Allessandra Raengo begins with a lynching photo from the 1930’s, where the shadow of a hanging corpse falls over a White crowd. She writes of how this Black man, reduced to a shadow, has become a non-person whose life the crowd can disregard. Then she moves on to Richard Avedon’s 1963 portrait of a former slave. Is the man’s tight-lipped expression one of anger and defiance? Or is it tough resolve and perseverance? Are we mistaking the face of age for one of pain? Or vice versa? Another chapter discusses appearance versus reality, using the movie Precious as an example. The movie itself tries to get the audience to see beyond the overweight teenager and her troll of a mother, perhaps to show how and why they are so beaten down by life. The actress Gabourey Sidibe made it onto the cover of Ebony, but not Vanity Fair, and Raengo points out the same thing with the actor in The Blind Side, so maybe Hollywood has a prejudice against overweight people? On the flip side, size does make a positive difference in The Blind Side, because the character’s size makes him an asset on the football field. But in Precious, the character’s immense size has no redeeming value. Does this tell us something about society’s view on gender body image? In the chapter The Money of the Real, Raengo displays a picture postcard from the 1860’s of emancipated slaves. In the front row, the children stand in Napoleonic poses with their hands in their jackets (or maybe just to keep themselves steady during the long exposures.) Three of the children are light enough to pass for White, but the men and women in the back row are dark-skinned.

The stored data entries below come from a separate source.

(* ===== verification/SettingsPatch.v ===== *)
(** * Remembering an answer ([permissions/src/settings_patch.rs])

    "Always allow": the rule string made from a call's content and the edit
    of the settings file that records it.  The file is its text, absent when
    it does not exist; JSON parsing and printing are [serde_json]'s and are
    parameters.  The process-wide lock makes the calls sequential; failing
    I/O is not modelled. *)

From stdpp Require Import base option numbers sets strings list.
From S2P Require Import Prelude RustStr PermTypes Rule Path PathRule Shell RuleSet RuleLint.

(** [serde_json::from_slice] and [to_string_pretty]. *)
Class SerdeJson := {
  from_slice : str → option value;
  to_string_pretty : value → str;
}.

Inductive AppendTarget := AppendAllow | AppendDeny | AppendAsk.

Definition target_action (t : AppendTarget) : str :=
  match t with AppendAllow => "allow" | AppendDeny => "deny" | AppendAsk => "ask" end.

(** [BadJson]: the file does not parse. *)
Inductive AppendError := BadJson | NotObject.

Definition key_permission_rules : str := lit "permission_rules".

(** Set a key of an object, in place or as a new entry. *)
Fixpoint obj_set (k : str) (v : value) (o : list (str * value)) : list (str * value) :=
  match o with
  | [] => [(k, v)]
  | (k', v') :: o => if decide (k = k') then (k, v) :: o else (k', v') :: obj_set k v o
  end.

Definition rule_entry (action rule_string : str) : value :=
  VObject [(lit "tool", VString rule_string); (lit "action", VString action)].

Definition is_entry (action rule_string : str) (v : value) : bool :=
  bool_decide ((value_get (lit "tool") v ≫= as_str) = Some rule_string) &&
  bool_decide ((value_get (lit "action") v ≫= as_str) = Some action).

(** [f.read()] of a file that exists and holds more than blanks. *)
Definition read_settings {SJ : SerdeJson} (file : option str) : result value AppendError :=
  match file with
  | None => Ok (VObject [])
  | Some text =>
      if forallb is_ascii_whitespace text then Ok (VObject [])
      else match from_slice text with Some v => Ok v | None => Err BadJson end
  end.

(** Whether the file was modified, and the file. *)
Definition append_permission_rule {SJ : SerdeJson} (file : option str) (target : AppendTarget)
    (rule_string : str) : result (bool * option str) AppendError :=
  (v ←? read_settings file;
   match v with
   | VObject root =>
       match default (VArray []) (obj_get key_permission_rules root) with
       | VArray arr =>
           let action := target_action target in
           if existsb (is_entry action rule_string) arr then Ok (false, file)
           else
             let arr' := arr ++ [rule_entry action rule_string] in
             Ok (true, Some (to_string_pretty
                               (VObject (obj_set key_permission_rules (VArray arr') root))))
       | _ => Err NotObject
       end
   | _ => Err NotObject
   end)%result.

(** [build_rule_string]. *)
Definition build_rule_string (tool_name : str) (match_content : option str) : option str :=
  match match_content with
  | None => None
  | Some c =>
      let content := trim c in
      if decide (content = []) then None
      else Some (tool_name ++ lit "(" ++ content ++ lit ")")
  end.

(** How the settings are read back. *)
Definition action_of_str (s : str) : option PermissionAction :=
  if decide (s = lit "allow") then Some ActionAllow
  else if decide (s = lit "deny") then Some ActionDeny
  else if decide (s = lit "ask") then Some ActionAsk
  else None.

Definition action_of_value (v : value) : option PermissionAction :=
  match v with
  | VString s | VObject [(s, VNull)] => action_of_str s
  | _ => None
  end.

(** A rule is read from an object, whatever else is in it, or from an array
    of its two fields. *)
Definition rule_of_value (v : value) : option SettingsRule :=
  match v with
  | VObject o =>
      t ← obj_get (lit "tool") o ≫= as_str;
      a ← obj_get (lit "action") o ≫= action_of_value;
      Some {| tool := t; action := a; tier := None |}
  | VArray [VString t; a] =>
      a ← action_of_value a; Some {| tool := t; action := a; tier := None |}
  | _ => None
  end.

Definition entries_of (v : value) : list value :=
  match value_get key_permission_rules v with Some (VArray arr) => arr | _ => [] end.

(** All of them, or none when one is not a rule. *)
Definition loaded_rules (v : value) : list SettingsRule := default [] (mapM rule_of_value (entries_of v)).

(** ** What an appended rule does *)

Lemma obj_get_set k k' v o :
  obj_get k (obj_set k' v o) = if decide (k = k') then Some v else obj_get k o.
Proof.
  induction o as [|[x w] o IH]; cbn [obj_set obj_get]; [done|].
  destruct (decide (k' = x)) as [->|Hx]; cbn [obj_get].
  - destruct (decide (k = x)); done.
  - rewrite IH. destruct (decide (k = x)) as [->|]; [|done]. by rewrite decide_False by congruence.
Qed.

(** The document with the rule appended. *)
Definition with_entry (v : value) (target : AppendTarget) (s : str) : value :=
  match v with
  | VObject root =>
      VObject (obj_set key_permission_rules
        (VArray (entries_of v ++ [rule_entry (target_action target) s])) root)
  | _ => v
  end.

(** The library prints this value as text that parses back to it. *)
Definition prints_back {SJ : SerdeJson} (v : value) : Prop :=
  from_slice (to_string_pretty v) = Some v ∧
  forallb is_ascii_whitespace (to_string_pretty v) = false.

Lemma read_settings_printed {SJ : SerdeJson} v :
  prints_back v → read_settings (Some (to_string_pretty v)) = Ok v.
Proof. intros [Hp Hb]. unfold read_settings. by rewrite Hb, Hp. Qed.

Lemma is_entry_rule_entry a s : is_entry a s (rule_entry a s) = true.
Proof. unfold is_entry, rule_entry. by rewrite andb_true_iff, !bool_decide_eq_true. Qed.

Lemma append_cases {SJ : SerdeJson} file target s :
  match append_permission_rule file target s with
  | Ok (modified, file') =>
      ∃ root arr, read_settings file = Ok (VObject root) ∧ entries_of (VObject root) = arr ∧
        modified = negb (existsb (is_entry (target_action target) s) arr) ∧
        file' = if modified
                then Some (to_string_pretty (VObject (obj_set key_permission_rules
                       (VArray (arr ++ [rule_entry (target_action target) s])) root)))
                else file
  | Err _ => True
  end.
Proof.
  unfold append_permission_rule. destruct (read_settings file) as [[]|] eqn:E; cbn [result_bind]; try done.
  assert (∀ arr, default (VArray []) (obj_get key_permission_rules o) = VArray arr →
    entries_of (VObject o) = arr) as Hen.
  { unfold entries_of. cbn [value_get]. intros arr. destruct (obj_get _ o) as [[]|]; cbn; congruence. }
  destruct (default _ _) as [| | | |arr|] eqn:Ed; try done.
  destruct (existsb _ arr) eqn:Ex; exists o, arr; rewrite Ex; auto.
Qed.

(** Appending a rule to a settings file keeps everything else: when the
    file is modified, reading it back gives the same value under every other
    key, and the old rule entries followed by the new one; when it is not, the
    rule was there; and appending the same rule again changes nothing.  The
    JSON library is assumed to print this document so that it parses back. *)
Theorem append_is_conservative {SJ : SerdeJson} file target s modified file' v :
  append_permission_rule file target s = Ok (modified, file') →
  read_settings file = Ok v → prints_back (with_entry v target s) →
  ∃ v', read_settings file' = Ok v' ∧
    (∀ k, k ≠ key_permission_rules → value_get k v' = value_get k v) ∧
    entries_of v' = entries_of v ++
      (if modified then [rule_entry (target_action target) s] else []) ∧
    (modified = false → file' = file ∧
       ∃ e, e ∈ entries_of v ∧ is_entry (target_action target) s e = true) ∧
    append_permission_rule file' target s = Ok (false, file').
Proof.
  intros Happ Hread Hjson. pose proof (append_cases file target s) as H. rewrite Happ in H.
  destruct H as (root & arr & Hr & Ha & Hm & Hf). rewrite Hread in Hr. injection Hr as ->.
  destruct modified.
  - cbn [with_entry] in Hjson. rewrite Ha in Hjson.
    pose proof (read_settings_printed _ Hjson) as Hback. rewrite <-Hf in Hback.
    set (arr' := arr ++ [rule_entry (target_action target) s]) in *.
    assert (entries_of (VObject (obj_set key_permission_rules (VArray arr') root)) = arr') as Hen.
    { unfold entries_of. cbn [value_get]. by rewrite obj_get_set, decide_True by done. }
    exists (VObject (obj_set key_permission_rules (VArray arr') root)). split_and!; [done| | |done|].
    + intros k Hk. cbn [value_get]. rewrite obj_get_set. by rewrite decide_False.
    + by rewrite Hen, Ha.
    + unfold append_permission_rule. rewrite Hback. cbn [result_bind].
      rewrite obj_get_set, decide_True by done. cbn [default from_option id]. cbv zeta.
      assert (existsb (is_entry (target_action target) s) arr' = true) as ->; [|done].
      apply existsb_elem_of. exists (rule_entry (target_action target) s).
      split; [subst arr'; apply elem_of_app; right; left|apply is_entry_rule_entry].
  - subst file'. exists (VObject root). symmetry in Hm. apply negb_false_iff in Hm.
    split_and!; [done|done|by rewrite app_nil_r| |done].
    intros _. split; [done|]. rewrite Ha. by apply existsb_elem_of in Hm.
Qed.

Lemma target_action_of_str : action_of_str (target_action AppendAllow) = Some ActionAllow.
Proof. done. Qed.

(** "Always allow" remembers the call that was answered, and only that
    call: for a tool with a proper name and content without wildcards, the
    rule string recorded, read back from the settings as a local rule, allows
    exactly the calls of the tool (or of tools below its name) whose content
    is the one recorded, less surrounding blanks. *)
Theorem permit_always_remembers {GS : Globset} name content s :
  trimmed name → name ≠ [] → ch "(" ∉ name → has_glob content = false →
  build_rule_string name (Some content) = Some s →
  ∃ r, rules_from_settings (loaded_rules (VObject [(key_permission_rules,
         VArray [rule_entry (target_action AppendAllow) s])])) LocalSettings = [r] ∧
    behavior r = BehaviorAllow ∧ source r = LocalSettings ∧
    ∀ t c, is_Some (rule_matches t c r) ↔ matches_tool_name name t = true ∧ c = Some (trim content).
Proof.
  intros Ht Hne Hp Hg. unfold build_rule_string. case_decide as Hc; [done|]. intros Hs.
  apply (inj Some) in Hs. set (r := {| source := LocalSettings; behavior := BehaviorAllow; tool_name := name;
               rule_content := Some (trim content) |}).
  exists r. split; [|split_and!; [done..|]].
  - assert (s = format_rule_string r) as -> by (by rewrite <-Hs).
    assert (parse_rule_string (format_rule_string r) LocalSettings BehaviorAllow = Ok r) as E
      by (by apply parse_format).
    assert (loaded_rules (VObject [(key_permission_rules,
      VArray [rule_entry (target_action AppendAllow) (format_rule_string r)])]) =
      [{| tool := format_rule_string r; action := ActionAllow; tier := None |}]) as -> by done.
    unfold rules_from_settings. cbn [omap list_omap tool action behavior_of_action].
    by rewrite E.
  - intros t c. unfold rule_matches. cbn [tool_name rule_content r].
    destruct (matches_tool_name name t); cbn [negb]; [|by split; [intros [? ?]|intros [? _]]].
    assert (has_glob (trim content) = false) as Hg'.
    { apply has_glob_false. intros x Hx. apply trim_sublist in Hx.
      by apply (proj1 (has_glob_false content) Hg). }
    destruct c as [c|]; [|by split; [intros [? ?]|intros [_ ?]]].
    rewrite matches_content_literal by done. case_bool_decide as E.
    + split; [|by eauto]. intros _. by rewrite E.
    + split; [by intros [? ?]|]. intros [_ [= ->]]. done.
Qed.

(** ** Worked examples *)

(** A JSON library that knows one document. *)
Definition one_document (v : value) : SerdeJson :=
  {| from_slice := λ _, Some v; to_string_pretty := λ _, lit "{...}" |}.

Lemma append_is_conservative_witness :
  let doc := with_entry (VObject []) AppendAllow "Bash(make)" in
  append_permission_rule (SJ := one_document doc) (Some (lit "{...}")) AppendAllow "Bash(make)"
  = Ok (false, Some (lit "{...}")).
Proof.
  destruct (append_is_conservative (SJ := one_document (with_entry (VObject []) AppendAllow "Bash(make)"))
    None AppendAllow "Bash(make)" true (Some (lit "{...}")) (VObject []))
    as (v' & _ & _ & _ & _ & H); [reflexivity|reflexivity|split; reflexivity|exact H].
Defined.

Lemma permit_always_remembers_witness :
  ∃ r, behavior r = BehaviorAllow ∧
    is_Some (rule_matches (GS := no_globset) "Bash" (Some (lit "make test")) r).
Proof.
  destruct (permit_always_remembers (GS := no_globset) "Bash" " make test " "Bash(make test)")
    as (r & _ & Hb & _ & H); [by_compute|done|by_compute|reflexivity|reflexivity|].
  exists r. split; [exact Hb|]. apply H. split; reflexivity.
Defined.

Was the photo part of a ploy for donations to the school they attended? Was the children’s light skin supposed to be the abolitionists’ idea of progress? Kara Walker’s violent silhouettes, Spike Lee’s Bamboozled, and the lynching photos of the early 20th century, all convey the changing attitudes towards race, particularly in how it’s portrayed in art. Allessandra Raengo’s book explored race in the visual arts of the USA, with well-researched sources and scholarly discussions.
C**S
Image ontology made accessible
Raengo delivers a fascinating investigation of the ontological material and potential structures contained in images that primarily feature blackness or pivot on race. The objects she chooses to read offer fairly easy access into her mode of thought which she uses to excavate her objects and interrogate them to find out what they are made of and what is happening when they "are". The implications of the photochemical imagination and how she relates blackness to speculation are particularly intriguing. This book will probably resonate most with those interested image studies but Raengo delivers curious work in an unraveling and timely landscape of race and capital that all readers should be able to explore.